(** ** A concrete folder: [.], [a.bmp], a free entry and [docs] *)
Definition raw (n : list Z) : list Z := n ++ repeat 0 (DIRSIZ - length n).
Definition demo_entries : list (Z * list Z) := [(1, raw [dot]); (5, raw [97; 46; 98; 109; 112]); (0, raw []); (6, raw [100; 111; 99; 115])].
Definition demo_type (path : list Z) : Z := if decide (path = [dot; slash; 100; 111; 99; 115]) then T_DIR else T_FILE.
Definition demo_folder : folder :=
  mkFolder (lay_mem [(0x1000, [dot]); (0x2000, [dot]); (0x2010, [dot; dot])]) (fun _ => no_icon) (fun _ => None) 3 4 0.
Lemma demo_space : space 0x2000 0x2010 0x3000 0x4000 [dot].
Proof. split; unfold clear_of, short; cbn; try lia. by constructor. Qed.
Lemma name_of_raw n : Forall (fun c => 0 < c < 256 /\ c <> slash) n -> forall k, name_of (n ++ repeat 0 k) = n.
Proof.
  induction 1 as [|c n [Hc _] _ IH]; intros k; cbn [app name_of]; [by destruct k|].
  unfold truthy. rewrite (proj2 (Z.eqb_neq c 0)) by lia. cbn. by rewrite IH.
Qed.
Lemma raw_ok i n : Forall (fun c => 0 < c < 256 /\ c <> slash) n -> (length n <= 27)%nat -> entry_ok (i, raw n).
Proof.
  intros Hn Hl. split; cbn [snd]; unfold raw; rewrite ?name_of_raw by done; [by eexists | | done | done].
  rewrite length_app, repeat_length. unfold DIRSIZ. lia.
Qed.
Lemma demo_entries_ok : Forall entry_ok demo_entries.
Proof. repeat apply Forall_cons_2; try apply Forall_nil_2; (apply raw_ok; [unfold slash, dot; repeat constructor; lia | cbn; lia]). Qed.
Lemma ls_shows_folder_witness : exists f', explorer_ls demo_type (fun _ => Some (Some demo_entries)) 0x2000 0x2010 0x3000 0x4000 0x1000 demo_folder = Ok (tt, f') /\
  widgetsNum f' = 5 /\ icons f' 1 = mkIcon 190 150 (Some "folder.bmp"%string) [100; 111; 99; 115].
Proof.
  destruct (ls_shows_folder demo_type 0x2000 0x2010 0x3000 0x4000 explorer_pos [dot] demo_space (fun _ => Some (Some demo_entries)) 0x1000 demo_folder demo_entries)
    as (f' & E & H1 & H2 & _).
  - vm_compute. repeat split; reflexivity.
  - unfold clear_of. cbn. lia.
  - vm_compute. repeat split; reflexivity.
  - vm_compute. repeat split; reflexivity.
  - reflexivity.
  - exact demo_entries_ok.
  - unfold NOFILE. cbn. lia.
  - cbn. lia.
  - vm_compute. discriminate.
  - exists f'. split; [exact E|]. split; [exact H1|]. destruct (H2 1%nat _ (eq_refl : _ = Some (6, raw [100; 111; 99; 115]))) as [Hi _]. exact Hi.
Defined.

================================

**What is required**
Wherever the string "rewrite" appears in the data above, report the whole line.

**Final answer**
  unfold truthy. rewrite (proj2 (Z.eqb_neq c 0)) by lia. cbn. by rewrite IH.
  intros Hn Hl. split; cbn [snd]; unfold raw; rewrite ?name_of_raw by done; [by eexists | | done | done].
  rewrite length_app, repeat_length. unfold DIRSIZ. lia.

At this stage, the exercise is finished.